I can summarize one of the major points here, e.g., later on I write:
In other words, I believe the Sequences claim (and are wrong about) that the burden is always on the speaker to assume that when someone says they didn’t understand you, it was you who made the error, and it is on you to correct the error, if you want to be understood. My model of human minds says the prior on the probability that the speaker made a mistake in transmitting the information over the probability that the receiver of the information made a mistake (which can be corrected) or that they are being deceptive, is quite low.
I totally understand where you’re coming from, and I apologize for straddling the line on Norm One. I saw that it was heavily downvoted without comment, and that struck me as unhelpful.
Regarding the post itself, it wasn’t a matter of being unable to understand. It seemed likely to me that there were insights there, and that if I spent enough time on it I could pull them out.

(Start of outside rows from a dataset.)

(** ** Records in and out *)

Lemma getFile_run {X} tx (x : X) key :
  data_ok (tx_data tx) →
  getFileFromBucket metadataFilesBucket key (tx, x) = (Ok (stored_files (tx_data tx) !! key), (tx, x)).
Proof.
  intros [Hf _]. destruct (get_run _ _ _ tx x key Hf) as (raw & Hget & Hdec & Hsome).
  unfold getFileFromBucket. erewrite gom_bind_ok by exact Hget. rewrite <-Hdec.
  destruct raw as [s|]; [|done]. cbn [mbind option_bind].
  destruct (Hsome s) as [f Hs]; [done|]. by rewrite Hs.
Qed.

(** Storing a good file; the outcome shared by all closures that store one. *)
Lemma put_file {X} tx (x : X) k f :
  data_ok (tx_data tx) → file_good k f →
  ∃ r tx', putMetadataJSON metadataFilesBucket k c_FileMetadata f (tx, x) = (r, (tx', x)) ∧
    ((r = Ok tt ∧ data_ok (tx_data tx') ∧ meta_frame (tx_data tx) (tx_data tx') ∧
      data_catalog (tx_data tx') =
        cat_set_files (data_catalog (tx_data tx)) (<[k := f]> (stored_files (tx_data tx)))) ∨
     r = Err ErrValueTooLarge).
Proof.
  intros [Hf Hn] Hg.
  destruct (put_run c_FileMetadata file_good _ file_stored tx x k f Hf Hg)
    as (r & tx' & Hput & [(-> & Hok & HT & Hb & _)|(-> & _)]);
    eexists _, tx'; (split; [exact Hput|]); [left|by right].
  split_and!; [done|split; [done|by eapply table_ok_frame]|intros b ? ?; by apply Hb|].
  unfold data_catalog, cat_set_files. cbn. rewrite HT. f_equal. by eapply table_frame.
Qed.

It was more about the other demands on my time, which I suspect isn’t a unique circumstance.
Regarding probability of mistake, I think that’s an unhelpful way of looking at it. IMO it’s not so much mistake, as ‘interface incompatibility’. A particular presentation style will be varying levels of compatible with different readers, with different message acceptance and error rates at different receivers. The total transmission of information is across the distribution. Minor changes to the presentation style sometimes have outsized effects on total information transfer. Words are hard.
The general point is that if your goal is information transfer, it’s less about ‘mistake’ than getting the best integrated product across the distribution. If you have a different goal (“just getting the words out” is common for me), then optimizing for delivery may be irrelevant.